Data for processing:

- Opening Delimiter -

Lemma S4_step n env self :
  0 <= n < 16 -> friendly env -> S4_state n self ->
  exists t self' tr,
    call pf (page_call env) self = Returned (Some t) self' tr /\
    S4_state (n + 1) self'.
Proof.
  intros Hn (Hnz & Hal & Hprot & Hflush) (HB & HM & Hhook & Hcount & Hrem & Hpos).
  assert (Hov : oversize pf self 0 4096 = false).
  { unfold oversize. rewrite HB. reflexivity. }
  assert (Htot : totalSizeOf 0 4096 = 4096) by reflexivity.
  assert (Hpage : pageSizeOf pf 0 0 4096 = 4096) by reflexivity.
  assert (Hmask : page_mask pf = 4095) by reflexivity.
  assert (Hal' : SizeT.land (os_pages env) 4095 = 0).
  { unfold SizeT.land. change 4095 with (2 ^ 12 - 1).
    apply SizeTFacts.land_mask_zero_iff; [lia|exact Hal]. }
  destruct (Z.eq_dec ((- n) mod 4) 0) as [Hfull|Hroom].
  - (* the current block is used up (or there is none): a block is opened *)
    rewrite Hfull in Hrem. cbn in Hrem.
    assert (Hcap : cap_reached self = false).
    { unfold cap_reached. fold (block_count self). rewrite Hcount, HB, HM.
      assert (0 <= (n + 3) / 4 <= 3) by div_lia.
      unfold SizeT.mul, SizeT.add.
      rewrite (SizeTFacts.wrap_small ((n + 3) / 4 + 1))
        by (unfold SizeT.in_range; rewrite SizeTFacts.modulus_eq; lia).
      rewrite SizeTFacts.wrap_small
        by (unfold SizeT.in_range; rewrite SizeTFacts.modulus_eq; lia).
      destruct (Z.gtb_spec (((n + 3) / 4 + 1) * (4 * 4096)) (16 * 4096)); [lia|reflexivity]. }
    set (self1 := on_new_block self (os_pages env)).
    assert (Hrem1 : remaining self1 = 16384).
    { unfold remaining, self1. cbn [blockEnd blockPos on_new_block push_block set_cursor].
      rewrite sub_add_same, HB. reflexivity. }
    do 3 eexists. split.
    + unfold call. cbn [call_env call_data call_dataSize call_code call_codeSize page_call].
      apply allocate_complete.
      eapply (AC_new_block pf env [] 0 page_of_code 4096 self 0 self1).
      * exact Hov.
      * rewrite Htot, Hrem. lia.
      * apply NB_plain; assumption.
      * intros _. rewrite Htot, Hrem1. lia.
      * constructor; try reflexivity.
        intros _. unfold publish_checks. rewrite Hpage, Hmask, Hprot, Hflush.
        cbn [blockPos self1 on_new_block push_block set_cursor].
        rewrite Hal', (land_4095_add_page _ Hal'). reflexivity.
    + rewrite Hpage. unfold S4_state, block_count, remaining.
      cbn [blockSize maxTotalSize createBlockUnwindInfo blocks blockPos blockEnd
           self1 on_new_block push_block set_cursor].
      unfold block_count in Hcount.
      rewrite length_app, Nat2Z.inj_add, Hcount, HB. cbn [length Z.of_nat].
      repeat split; try assumption.
      * cbn. div_lia.
      * rewrite sub_add_r, sub_add_same. change (SizeT.wrap (4 * 4096)) with 16384.
        change (SizeT.wrap (16384 - 4096)) with 12288. div_lia.
      * now apply land_4095_add_page.
  - (* room for at least one more page *)
    assert (Hrem' : 4096 <= remaining self) by div_lia.
    do 3 eexists. split.
    + unfold call. cbn [call_env call_data call_dataSize call_code call_codeSize page_call].
      apply allocate_complete. apply AC_same_block.
      * exact Hov.
      * rewrite Htot. exact Hrem'.
      * constructor; try reflexivity.
        intros _. unfold publish_checks. rewrite Hpage, Hmask, Hprot, Hflush.
        rewrite Hpos, (land_4095_add_page _ Hpos). reflexivity.
    + rewrite Hpage. unfold S4_state, block_count, remaining.
      cbn [blockSize maxTotalSize createBlockUnwindInfo blocks blockPos blockEnd
           set_cursor].
      repeat split; try assumption.
      * unfold block_count in Hcount. rewrite Hcount. div_lia.
      * rewrite sub_add_r. fold (remaining self). rewrite Hrem.
        rewrite SizeTFacts.wrap_small
          by (unfold SizeT.in_range; rewrite SizeTFacts.modulus_eq; div_lia).
        div_lia.
      * now apply land_4095_add_page.
Qed.

Lemma S4_exhausted env self :
  S4_state 16 self ->
  call pf (page_call env) self = Returned None self [].
Proof.
  intros (HB & HM & Hhook & Hcount & Hrem & Hpos).
  unfold call. cbn [call_env call_data call_dataSize call_code call_codeSize page_call].
  apply allocate_complete.
  apply (AC_no_block pf env [] 0 page_of_code 4096 self 0 self []).
  - unfold oversize. rewrite HB. reflexivity.
  - rewrite Hrem. reflexivity.
  - apply NB_cap. unfold cap_reached. fold (block_count self).
    rewrite Hcount, HB, HM. reflexivity.
Qed.


Lemma allocate_all_cons c rest self :
  allocate_all pf (c :: rest) self
  = match call pf c self with
    | Returned r self1 tr1 =>
        match allocate_all pf rest self1 with
        | Returned rs self2 tr2 => Returned (r :: rs) self2 (tr1 ++ tr2)
        | Aborted tr2 => Aborted (tr1 ++ tr2)
        end
    | Aborted tr1 => Aborted tr1
    end.
Proof.
  cbn [allocate_all]. unfold bind, ret.
  destruct (call pf c self) as [r s1 t1|t1]; [|reflexivity].
  destruct (allocate_all pf rest s1) as [rs s2 t2|t2]; [|reflexivity].
  now rewrite app_nil_r.
Qed.

Lemma S4_run envs : forall n self,
  0 <= n <= 16 -> Forall friendly envs -> S4_state n self ->
  exists rs self' tr,
    allocate_all pf (map page_call envs) self = Returned rs self' tr /\
    length rs = length envs /\
    (forall i r, nth_error rs i = Some r ->
                 (r <> None <-> n + Z.of_nat i < 16)) /\
    S4_state (Z.min (n + Z.of_nat (length envs)) 16) self'.
Proof.
  induction envs as [|env envs IH]; intros n self Hn Hfr Hst.
  - exists [], self, []. split; [reflexivity|]. split; [reflexivity|]. split.
    + intros i r Hi. destruct i; discriminate.
    + cbn [length Z.of_nat]. now replace (Z.min (n + 0) 16) with n by lia.
  - inversion Hfr as [|e es He Hes]; subst. cbn [map].
    rewrite allocate_all_cons.
    destruct (Z.eq_dec n 16) as [->|Hlt].
    + rewrite (S4_exhausted env self Hst).
      destruct (IH 16 self ltac:(lia) Hes Hst) as (rs & s' & tr & E & Hlen & Hrs & Hs').
      rewrite E. exists (None :: rs), s', ([] ++ tr).
      split; [reflexivity|]. split; [cbn; now rewrite Hlen|]. split.
      * intros i r Hi. destruct i as [|i]; cbn in Hi.
        -- injection Hi as <-. split; [intros Hc; now contradiction Hc|lia].
        -- destruct (Hrs i r Hi) as [A B].
           split; [intros Hr; apply A in Hr; lia|intros Hc; apply B; lia].
      * replace (Z.min (16 + Z.of_nat (length (env :: envs))) 16)
          with (Z.min (16 + Z.of_nat (length envs)) 16) by lia.
        exact Hs'.
    + destruct (S4_step n env self ltac:(lia) He Hst) as (t & s1 & tr1 & E1 & Hs1).
      rewrite E1.
      destruct (IH (n + 1) s1 ltac:(lia) Hes Hs1) as (rs & s' & tr & E & Hlen & Hrs & Hs').
      rewrite E. exists (Some t :: rs), s', (tr1 ++ tr).
      split; [reflexivity|]. split; [cbn; now rewrite Hlen|]. split.
      * intros i r Hi. destruct i as [|i]; cbn in Hi.
        -- injection Hi as <-. split; [lia|discriminate].
        -- destruct (Hrs i r Hi) as [A B].
           split; [intros Hr; apply A in Hr; lia|intros Hc; apply B; lia].
      * replace (Z.min (n + Z.of_nat (length (env :: envs))) 16)
          with (Z.min (n + 1 + Z.of_nat (length envs)) 16)
          by (cbn [length]; lia).
        exact Hs'.
Qed.
(** * Gossip simulation engine: a shallow embedding of [gossip_algorithm.py]

    The development follows the Python module top to bottom: the data model
    ([NodeState], [Message], [GossipNode], [GossipSimulator]), the ambient
    interpreter state the engine reads (the global pseudorandom generator,
    the clock, the store of [Message] objects), the methods of the two
    classes written in a small state-and-exception monad, and then the
    properties of the engine.

    Modelling conventions.
    - Python [int] is [Z]; node identifiers, which only ever come out of
      [range], are [nat]. Python [float] is modelled by exact rationals [Q]:
      rounding is not represented.
    - [self.nodes] is a dictionary whose keys are exactly [0 .. n-1], filled
      in that order; it is a list, the key being the position. Membership
      [k in self.nodes] is [is_Some (nodes !! k)].
    - A [set] is a [gset]; where the code iterates over a set the model
      iterates over [elements], an order no property below depends on.
    - A [Message] is a mutable object shared by reference: the objects live
      in a store ([heap]) and nodes hold positions in it.
    - The module-level generator [random] is a tape of raw draws with a read
      cursor; every theorem quantifies over the tape. *)

From Stdlib Require Import QArith Ascii Lqa.
From stdpp Require Import gmap strings list pretty.

(* The solvers of stdpp clear hypotheses that may be gone already. *)
Set Warnings "-clear-no-such-hyp".

Local Open Scope Z_scope.

(** ** Data model *)

Inductive NodeState := SUSCEPTIBLE | INFECTED | REMOVED.

#[global] Instance NodeState_eq_dec : EqDecision NodeState.
Proof. solve_decision. Defined.

(** A reference to a [Message] object: its position in the store. *)
Definition ref := nat.

Record Message := mkMessage {
  id : string;
  content : string;
  timestamp : Q;
  source_node : nat;
  hop_count : Z;
}.

Record GossipNode := mkGossipNode {
  node_id : nat;
  x : Q;
  y : Q;
  state : NodeState;
  messages : gmap string ref;
  neighbors : gset nat;
  infection_probability : Q;
  recovery_probability : Q;
  is_active : bool;
  message_history : list ref;
}.

Record GossipSimulator := mkGossipSimulator {
  num_nodes : Z;
  width : Z;
  height : Z;
  nodes : list GossipNode;
  running : bool;
  step_count : Z;
  message_counter : Z;
  gossip_fanout : Z;
  transmission_probability : Q;
  max_hop_count : Z;
  simulation_speed : Q;
}.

- Closing Delimiter -

Activity: Which lines above run from the one containing "induction envs as" to the one containing "rewrite E. exists (None"? Give them again exactly, both ends included.

Reply:
  induction envs as [|env envs IH]; intros n self Hn Hfr Hst.
  - exists [], self, []. split; [reflexivity|]. split; [reflexivity|]. split.
    + intros i r Hi. destruct i; discriminate.
    + cbn [length Z.of_nat]. now replace (Z.min (n + 0) 16) with n by lia.
  - inversion Hfr as [|e es He Hes]; subst. cbn [map].
    rewrite allocate_all_cons.
    destruct (Z.eq_dec n 16) as [->|Hlt].
    + rewrite (S4_exhausted env self Hst).
      destruct (IH 16 self ltac:(lia) Hes Hst) as (rs & s' & tr & E & Hlen & Hrs & Hs').
      rewrite E. exists (None :: rs), s', ([] ++ tr).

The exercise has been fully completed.